Fest explained Hitler’s success in terms of what he termed the “great fear” that overcame the German middle classes as a result of Bolshevism and First World War dislocation, but also more broadly in response to rapid modernisation, which led to a romantic longing for a lost past. This led to resentment of other groups — especially Jews — seen as agents of modernity. It also made many Germans susceptible to a figure such as Hitler who could articulate their mood. “He was never only their leader, he was always their voice ... the people, as if electrified, recognised themselves in him."

In 1977, Fest directed a documentary entitled Hitler, eine Karriere (Hitler: A Career). Fest's film which was intended to explain why ordinary people in Germany loved Hitler created some controversy with some critics such as the American historian Deborah Lipstadt writing that by featuring extensive clips of Hitler from propaganda films while totally ignoring the Holocaust, Fest had engaged in a glorification of the Führer.

Fest served as the editorial aide for Albert Speer, Hitler's court architect and later Minister for Munitions, when Speer was working on his autobiography, Inside the Third Reich (1970). After Speer's death, amid controversy over the reliability of the memoirs, Fest wrote Speer: The Final Verdict (2002), in which he criticised Speer for his knowing complicity in the crimes of the Nazi regime, something he successfully concealed at the time of the Nuremberg Trials. This echoed the verdict of Gitta Sereny in her major work Albert Speer: His Battle With Truth. (1995)

Fest's other major work of German history was Plotting Hitler's Death: The German Resistance to Hitler (1994), written to mark the 50th anniversary of the 20 July plot to kill Hitler. This work marked a partial reconsideration of his earlier harsh verdict on the German people. He acknowledged that many Germans had opposed the Nazi regime within the limits imposed on them by their circumstances. He maintained his view, however, that the majority of Germans had wilfully refused to accept the truth about Nazism until it was too late.

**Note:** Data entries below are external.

(* ===== verification/ExecutorAccounting.v ===== *)
(** * The bookkeeping of a block

    The counters of the execution data agree with the transactions of the
    block: one status per transaction, in order and under its id; the coinbase
    is the sum of the fees; the ids are new; the mint transaction comes last
    and mints the coinbase. *)
From stdpp Require Import strings.
From S2P Require Import Prelude FuelTypes BlockTypes ExecutorTypes Executor ExecutorFrame ExecutorRoundtrip.

Definition sum_list (l : list Z) : Z := foldr Z.add 0 l.
Definition fees (sts : list TransactionExecutionStatus) : Z :=
  sum_list ((λ st, total_fee (st_result st)) <$> sts).
Definition gas (sts : list TransactionExecutionStatus) : Z :=
  sum_list ((λ st, total_gas (st_result st)) <$> sts).

Lemma sum_list_app l k : sum_list (l ++ k) = sum_list l + sum_list k.
Proof. induction l as [|x l IH]; simpl; [done|]. rewrite IH. lia. Qed.
Lemma fees_snoc sts st : fees (sts ++ [st]) = fees sts + total_fee (st_result st).
Proof. unfold fees. rewrite fmap_app, sum_list_app. simpl. lia. Qed.
Lemma gas_snoc sts st : gas (sts ++ [st]) = gas sts + total_gas (st_result st).
Proof. unfold gas. rewrite fmap_app, sum_list_app. simpl. lia. Qed.

Definition is_mint (tx : Transaction) : bool :=
  match tx with TxMint _ => true | TxChargeable _ => false end.

Section accounting.
Context `{Hashing, FuelVmLaws}.
Context (relayer : Relayer) (cp : ConsensusParameters) (options : ExecutionOptions).

(** ** Effects of one transaction *)

(** What a successful chargeable transaction does to the data. *)
Lemma execute_chargeable_effect tx hdr cb gp db d t db' d' :
  execute_chargeable_transaction cp options tx hdr cb gp (db, d) = (Ok t, (db', d')) →
  ∃ tx' st, t = TxChargeable tx' ∧ id_of cp t = id_of cp (TxChargeable tx)
    ∧ processed_transactions db' = {[id_of cp (TxChargeable tx)]} ∪ processed_transactions db
    ∧ tx_status d' = tx_status d ++ [MkStatus (id_of cp (TxChargeable tx)) st]
    ∧ coinbase d' = coinbase d + total_fee st ∧ used_gas d' = used_gas d + total_gas st
    ∧ found_mint d' = found_mint d.
Proof.
  intros Hrun. destruct (execute_chargeable_result _ _ _ _ _ _ _ _ _ _ Hrun) as (tx' & Ht & Hs).
  assert (id_of cp t = id_of cp (TxChargeable tx)) as Hid.
  { rewrite Ht, <- (id_of_strip cp (TxChargeable tx')), <- (id_of_strip cp (TxChargeable tx)). simpl. by rewrite Hs. }
  apply execute_chargeable_stages in Hrun as [[_ ?]|(rv & st & tx1 & rs & db1 & db3 & d3 & u & _ & Hc & Hp & Hu & Hr)];
    [done|].
  match type of Hu with update_execution_data _ ?a ?b ?c ?x ?y ?z ?w = _ =>
    pose proof (update_execution_data_spec cp a b c x y z w.1 w.2) as Hspec end.
  cbn [fst snd] in Hspec. rewrite Hu in Hspec. destruct u as [[]|]; [|done].
  destruct Hspec as (-> & g & f & _ & ->). symmetry in Hc.
  apply core_fields in Hc as (Hcb & Hg & _ & _ & Hf & _ & Hst & _).
  exists tx', (status_of rv st rs g f). cbn. rewrite <- Hcb, <- Hg, <- Hf, <- Hst, Hp. by destruct rv.
Qed.

(** What a successful mint transaction does to the data. *)
Lemma execute_mint_effect m hdr gp db d t db' d' :
  execute_mint cp options m hdr gp (db, d) = (Ok t, (db', d')) →
  ∃ m', t = TxMint m' ∧ id_of cp t = id_of cp (TxMint m)
    ∧ processed_transactions db' = {[id_of cp (TxMint m)]} ∪ processed_transactions db
    ∧ tx_status d' = tx_status d ++ [MkStatus (id_of cp (TxMint m)) (Success None [] 0 0)]
    ∧ coinbase d' = coinbase d ∧ used_gas d' = used_gas d ∧ found_mint d' = true
    ∧ (mint_tx_pointer m').2 = tx_count d ∧ mint_gas_price m' = gp
    ∧ mint_amount m' = if decide (xi_contract_id (mint_input_contract m') = 0) then 0 else coinbase d.
Proof.
  intros Hrun. destruct (execute_mint_result _ _ _ _ _ _ _ _ Hrun) as (m' & Ht & Hs & _).
  assert (id_of cp t = id_of cp (TxMint m)) as Hid.
  { rewrite Ht, <- (id_of_strip cp (TxMint m')), <- (id_of_strip cp (TxMint m)). simpl. by rewrite Hs. }
  assert (mint_tx_pointer m' = mint_tx_pointer m ∧ mint_gas_price m' = mint_gas_price m
    ∧ mint_amount m' = mint_amount m
    ∧ xi_contract_id (mint_input_contract m') = xi_contract_id (mint_input_contract m))
    as (Hp' & Hg' & Ha' & Hc') by (unfold strip_mint in Hs; by injection Hs).
  exists m'. split; [done|]. split; [done|]. rewrite Hp', Hg', Ha', Hc'.
  revert Hrun. unfold execute_mint. rewrite bind_case. unfold modify_data at 1. cbn [fst snd].
  rewrite bind_case. cbn [st_get]. rewrite bind_case. unfold st_lift, check_mint_has_expected_index.
  cbn [tx_count]. case_decide as Hidx; [done|]. rewrite bind_case. unfold check_gas_price.
  case_decide as Hgp; [done|].
  assert (∀ m1 db1 d1 t, store_mint_tx m1 (id_of cp (TxMint m)) (db1, d1) = (Ok t, (db', d')) →
    processed_transactions db1 = processed_transactions db →
    core d1 = core (d <| found_mint := true |>) →
    processed_transactions db' = {[id_of cp (TxMint m)]} ∪ processed_transactions db
    ∧ tx_status d' = tx_status d ++ [MkStatus (id_of cp (TxMint m)) (Success None [] 0 0)]
    ∧ coinbase d' = coinbase d ∧ used_gas d' = used_gas d ∧ found_mint d' = true) as Hstore.
  { intros m1 db1 d1 t1. unfold store_mint_tx. rewrite !bind_case. cbn. rewrite bind_case. cbn.
    rewrite bind_case. destruct (bool_decide _); [done|]. cbn. intros [= _ <- <-] Hp1 Hc1.
    apply core_fields in Hc1 as (E1 & E2 & _ & _ & E3 & _ & E4 & _). cbn in *.
    by rewrite Hp1, E1, E2, E3, E4. }
  rewrite bind_case. case_decide as Hz; rewrite bind_case.
  - unfold verify_mint_for_empty_contract. case_decide as Ha; [done|]. case_decide; [done|].
    cbn [mret ST_ret]. intros (-> & -> & -> & -> & ->)%Hstore; [|done..].
    split_and!; try done; by apply dec_stable.
  - unfold check_mint_amount. cbn [coinbase]. case_decide as Ha; [done|].
    rewrite bind_case. destruct (if forbid_fake_coins options then _ else _); [|done].
    rewrite bind_case. destruct (compute_input options db _) as [input|]; [|done]. rewrite bind_case.
    unfold execute_mint_with_vm. rewrite bind_case. cbn [st_get]. rewrite bind_case. unfold st_lift.
    destruct (map_err _ _) as [tables|]; [|done]. rewrite bind_case. unfold modify_db. cbn [fst snd].
    rewrite bind_case.
    match goal with |- context [persist_output_utxos ?a ?b ?c ?x ?w] =>
      pose proof (kp_persist_output_utxos a b c x w.1 w.2) as Hp3;
      pose proof (kc_persist_output_utxos a b c x w.1 w.2) as Hc3 end.
    cbn [fst snd] in Hp3, Hc3.
    destruct (persist_output_utxos _ _ _ _ _) as [[] [db3 d3]]; [|done]. cbn in Hp3, Hc3.
    rewrite bind_case. cbn [st_get]. rewrite bind_case.
    destruct (compute_state_of_not_utxo_outputs _ _ _ _) as [os|]; [|done].
    destruct input; try done. destruct os as [|[] []]; try done. cbn [mret ST_ret].
    intros (-> & -> & -> & -> & ->)%Hstore; [|by rewrite Hp3|done].
    split_and!; try done; by apply dec_stable.
Qed.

In 2002 he published Inside Hitler's Bunker: The Last Days of the Third Reich, a work based on newly-available evidence following the opening of the Soviet archives, but which largely confirmed the account of Hitler's death given in Hugh Trevor-Roper's book The Last Days of Hitler (1947). Inside Hitler's Bunker, along with the memoirs of Hitler's personal secretary Traudl Junge, formed the source material for the 2004 German film Der Untergang (Downfall), the third postwar German feature film to depict Hitler directly.